TRY IT: All lines ahead of the one containing "- intros f." are to be left out; that line and each one after it, through the end of the records below, are to be duplicated exactly.

Saved data entries:
(** The state after the leaves at [q] became [es] and [ed]. *)
Lemma fork_leaf_done S A T' M' D' v' D'' v'' k k' q e es ed :
  fork_state S A T' M' D' v' k -> length q = 4%nat -> ~ covered S q -> M !! (src, q) = Some e ->
  let M'' := <[(src, q) := es]> (<[(dst, q) := ed]> M') in
  addr es = addr e -> leaf_rel D'' v'' q (Some e) (Some es) (Some ed) ->
  (shm = [] -> excl M' -> excl M'') ->
  (forall f, D' f -> D'' f) -> (forall a, D' (a / 4096) -> v'' a = v' a) ->
  (forall f, 1 <= m_uses M f -> rd (refcount (frame_allocator k')) f <= rd rc0 f + dst_uses M'' f) ->
  st c T' M'' X D'' v'' k' ->
  inv (S ++ [q]) A k'.
Proof.
  intros F Hl Hnc He M'' Hes Hrel Hex HD Hv Hrc S'. exists T', M'', D'', v''.
  pose proof F as [F1 F2 F3 F4 F5 F6 F7 F8 F9 F10 F11 F12 F13].
  destruct (F5 q Hnc) as [Hsq Hdq]. rewrite He in Hsq.
  assert (M'' !! (src, q) = Some es) as L1 by apply lookup_insert_eq.
  assert (M'' !! (dst, q) = Some ed) as L2.
  { unfold M''. rewrite lookup_insert_ne by congruence. apply lookup_insert_eq. }
  assert (forall r q', q' <> q -> M'' !! (r, q') = M' !! (r, q')) as L3.
  { intros r q' Hqq. unfold M''. by rewrite !lookup_insert_ne by congruence. }
  split; try done.
  - intros p t Hp. rewrite covered_app. destruct (F3 _ _ Hp); auto.
  - intros q' Hq'. destruct (decide (q' = q)) as [->|Hqq]; [by rewrite He, L1, L2|].
    rewrite !L3 by done. destruct (decide (covered S q')) as [Hc|Hc].
    + specialize (F4 q' Hc). unfold leaf_rel in *. destruct (M !! (src, q')) as [e0|]; [|done].
      destruct (on_shm q'); [done|]. destruct (on_stack q'); [|done]. destruct F4 as (? & f & Hal & ? & ? & HDf & Hw).
      split; [done|]. exists f. split_and!; auto. intros Hlt w Hw'.
      rewrite Hv; [by apply Hw|]. by rewrite slot_frame.
    + rewrite (covered_snoc_other S q q') by (done || intros s; by apply leaf_ext).
      destruct (F5 q' Hc) as [E1 E2]. split; [|done]. rewrite E1.
      by rewrite (covered_snoc_other S q q') by (done || intros s; by apply leaf_ext).
  - intros q' Hq'. assert (q' <> q) as Hqq.
    { intros ->. apply Hq', covered_app. right. by apply covered_one. }
    rewrite !L3 by done. apply F5. intros H. apply Hq', covered_app. by left.
  - intros r q' Hr1 Hr2. unfold M''. rewrite !lookup_insert_ne by congruence. by apply F6.
  - intros H0 H. by apply Hex, F7.
  - intros f. specialize (F8 f). unfold m_uses, M'' in *.
    rewrite (count_update _ _ _ e) by (rewrite lookup_insert_ne by congruence; done).
    rewrite count_insert by done. unfold one. cbn [snd]. rewrite Hes. repeat case_decide; lia.
  - intros f Hf. by apply HD, F10.
  - intros a Ha. rewrite Hv by (by apply F10). by apply F11.
Qed.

TASK ANSWER:
  - intros f. specialize (F8 f). unfold m_uses, M'' in *.
    rewrite (count_update _ _ _ e) by (rewrite lookup_insert_ne by congruence; done).
    rewrite count_insert by done. unfold one. cbn [snd]. rewrite Hes. repeat case_decide; lia.
  - intros f Hf. by apply HD, F10.
  - intros a Ha. rewrite Hv by (by apply F10). by apply F11.
Qed.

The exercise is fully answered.